- **TASK OBJECTIVE**
Could you return every line of the records below that contains the word "options"?
|---|
Lemma enter_step now s a until :
  placed (Some a) s →
  ∃ s', enter_cooldown s a until = Some s' ∧ node_step now s s'
    ∧ ∃ n, cooldowns s' !! a = Some (n, until).
Proof.
  intros Hpl. destruct (enter_cooldown_ok s a until Hpl) as (s' & He & Hpl' & Hio & n & Hc).
  exists s'. split; [done|]. split; [split; [done|split; [done|]]|].
  - intros b m u Hb Hu. rewrite Hc, lookup_insert_ne; [done|]. intros <-.
    rewrite (held_not_resting _ _ Hpl) in Hb. done.
  - exists n. by rewrite Hc, lookup_insert_eq.
Qed.

Lemma timeout_loop_ok l s now :
  placed None s → NoDup l → (∀ a, a ∈ l → is_Some (pending s !! a)) →
  ∃ s', timeout_loop l s now = Some s' ∧ node_step now s s'.
Proof.
  revert s; induction l as [|a l IH]; intros s Hpl Hnd Hl; cbn [timeout_loop].
  { exists s. split; [done|]. by apply node_step_refl. }
  apply NoDup_cons in Hnd as [Hni Hnd]. destruct (Hl a) as [p Hp]; [set_solver|].
  pose proof (hold_pending s a p (next_tid s) Hpl Hp) as Hh. cbn zeta.
  set (s1 := note (set_pending s _ _) _).
  destruct (enter_step now s1 a (now + failure_delay s1)) as (s2 & He & H2 & _); [exact Hh|]. rewrite He.
  assert (pending s2 = delete a (pending s)) as Hps.
  { unfold enter_cooldown in He. destruct (nodes s1 !! a); [|by injection He as <-].
    destruct (_ <? _); [by injection He as <-|done]. }
  destruct (IH s2) as (s' & -> & H3); [apply H2|done| |].
  { intros b Hb. rewrite Hps, lookup_delete_ne; [apply Hl; set_solver|]. intros <-. done. }
  exists s'. split; [done|]. eapply node_step_trans; [|exact H3]. exact H2.
Qed.

Lemma expired_samples_ok s now :
  NoDup (expired_samples s now) ∧ ∀ a, a ∈ expired_samples s now → is_Some (pending s !! a).
Proof.
  unfold expired_samples. split.
  - eapply NoDup_fmap_fst; [|apply NoDup_filter, NoDup_map_to_list].
    intros x y1 y2 [_ H1]%list_elem_of_filter [_ H2]%list_elem_of_filter.
    apply elem_of_map_to_list in H1, H2. congruence.
  - intros a ([b p] & -> & [_ Hin]%list_elem_of_filter)%list_elem_of_fmap.
    apply elem_of_map_to_list in Hin. simpl. by rewrite Hin.
Qed.

Lemma refresh_seeds_ok `{Sampler} s snap now :
  placed None s → ∃ s', refresh_seeds s snap now = Some s' ∧ node_step now s s'.
Proof.
  intros Hpl. unfold refresh_seeds. destruct (_ <=? _); [|exists s; split; [done|by apply node_step_refl]].
  cbn zeta. destruct (random_nodes_total snap 128 (match netmode (set_refresh s (now + SEED_REFRESH)) with
    | Ipv4Only => Some false | Ipv6Only => Some true | DualStack => None end)) as [seeds ->].
  eexists. split; [done|].
  exact (enroll_all_ok seeds (set_refresh s (now + SEED_REFRESH)) now Hpl).
Qed.

Lemma sample_dispatch_ok n s net now :
  placed None s → ∃ s', dispatch_loop n s net now = Some s' ∧ node_step now s s'.
Proof.
  revert s; induction n as [|n IH]; intros s Hpl; cbn [dispatch_loop].
  { exists s. split; [done|]. by apply node_step_refl. }
  destruct (Z.leb_spec (do_sample_max_in_flight (options s)) (Z.of_nat (size (pending s)))) as [|Hmax].
  { exists s. split; [done|]. by apply node_step_refl. }
  destruct (set_first (due s)) as [key|] eqn:Hf; [|exists s; split; [done|by apply node_step_refl]].
  apply set_first_Some in Hf as [Hk _].
  destruct (now <? key.1.1); [exists s; split; [done|by apply node_step_refl]|].
  destruct (Z.leb_spec (cooldown_capacity s) (Z.of_nat (size (cooldowns s) + size (pending s)))) as [|Hcap].
  { eexists. split; [done|]. by apply node_step_same. }
  destruct (RateBucket.try_take_one (query_budget s) now) as [granted b]. cbn zeta.
  destruct granted; cbn [negb]; [|eexists; split; [done|by apply node_step_same]].
  pose proof Hpl as (H1 & H2 & _). destruct (H2 _ Hk) as (e & He & _).
  change (nodes (set_budgets s b (get_peers_budget s) (sample_hash_budget s))) with (nodes s). rewrite He.
  destruct (H1 _ _ He) as [Haddr _]. cbn zeta. rewrite Haddr.
  pose proof (hold_due s key e (sequence s) Hpl Hk He Hcap Hmax) as Hh.
  set (s1 := set_nodes _ _ _ _). set (t := next_tid s1). set (tid := <[0%nat := SAMPLE_TID_TAG]> (be8 t)).
  destruct (_ && nt_sent net t).
  - set (s2 := note _ _). assert (node_step now s s2) as Hs2.
    { apply node_step_same; [|done..]. exact (send_ok _ key.2 _ (next_tid s2) Hh). }
    destruct (IH s2) as (s' & -> & H3); [apply Hs2|]. exists s'. split; [done|]. exact (node_step_trans _ _ _ _ Hs2 H3).
  - set (s2 := note _ _). destruct (enter_step now s2 key.2 (now + failure_delay s2)) as (s3 & He3 & H3 & _);
      [exact Hh|].
    change (failure_delay (set_pending s1 (pending s1) (Z.max (u64_wrapping_add t 1) 1))) with (failure_delay s2).
    rewrite He3. destruct (IH s3) as (s' & -> & H4); [apply H3|]. exists s'. split; [done|].
    eapply node_step_trans; [|exact H4]. exact H3.
Qed.

Lemma on_tick_ok `{Sampler} s snap net now :
  placed None s → ∃ s', on_tick s snap net now = Some s' ∧ node_step now s s'.
Proof.
  intros Hpl. unfold on_tick. cbn zeta. pose proof (cooldown_loop_ok 256 s now Hpl) as H1.
  set (s1 := cooldown_loop 256 s now) in *. clearbody s1. destruct (expired_samples_ok s1 now) as [Hnd Hin].
  destruct (timeout_loop_ok (expired_samples s1 now) s1 now) as (s2 & -> & H2); [apply H1|done..|].
  destruct (refresh_seeds_ok s2 snap now) as (s3 & -> & H3); [apply H2|].
  destruct (sample_dispatch_ok (Z.to_nat (Z.min (do_sample_burst (options s3)) 64)) s3 net now)
    as (s4 & -> & H4); [apply H3|]. eexists. split; [done|].
  eapply node_step_trans; [exact H1|]. eapply node_step_trans; [exact H2|].
  eapply node_step_trans; [exact H3|]. exact H4.
Qed.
|---|
- **TASK ANSWER**
  destruct (Z.leb_spec (do_sample_max_in_flight (options s)) (Z.of_nat (size (pending s)))) as [|Hmax].
  destruct (sample_dispatch_ok (Z.to_nat (Z.min (do_sample_burst (options s3)) 64)) s3 net now)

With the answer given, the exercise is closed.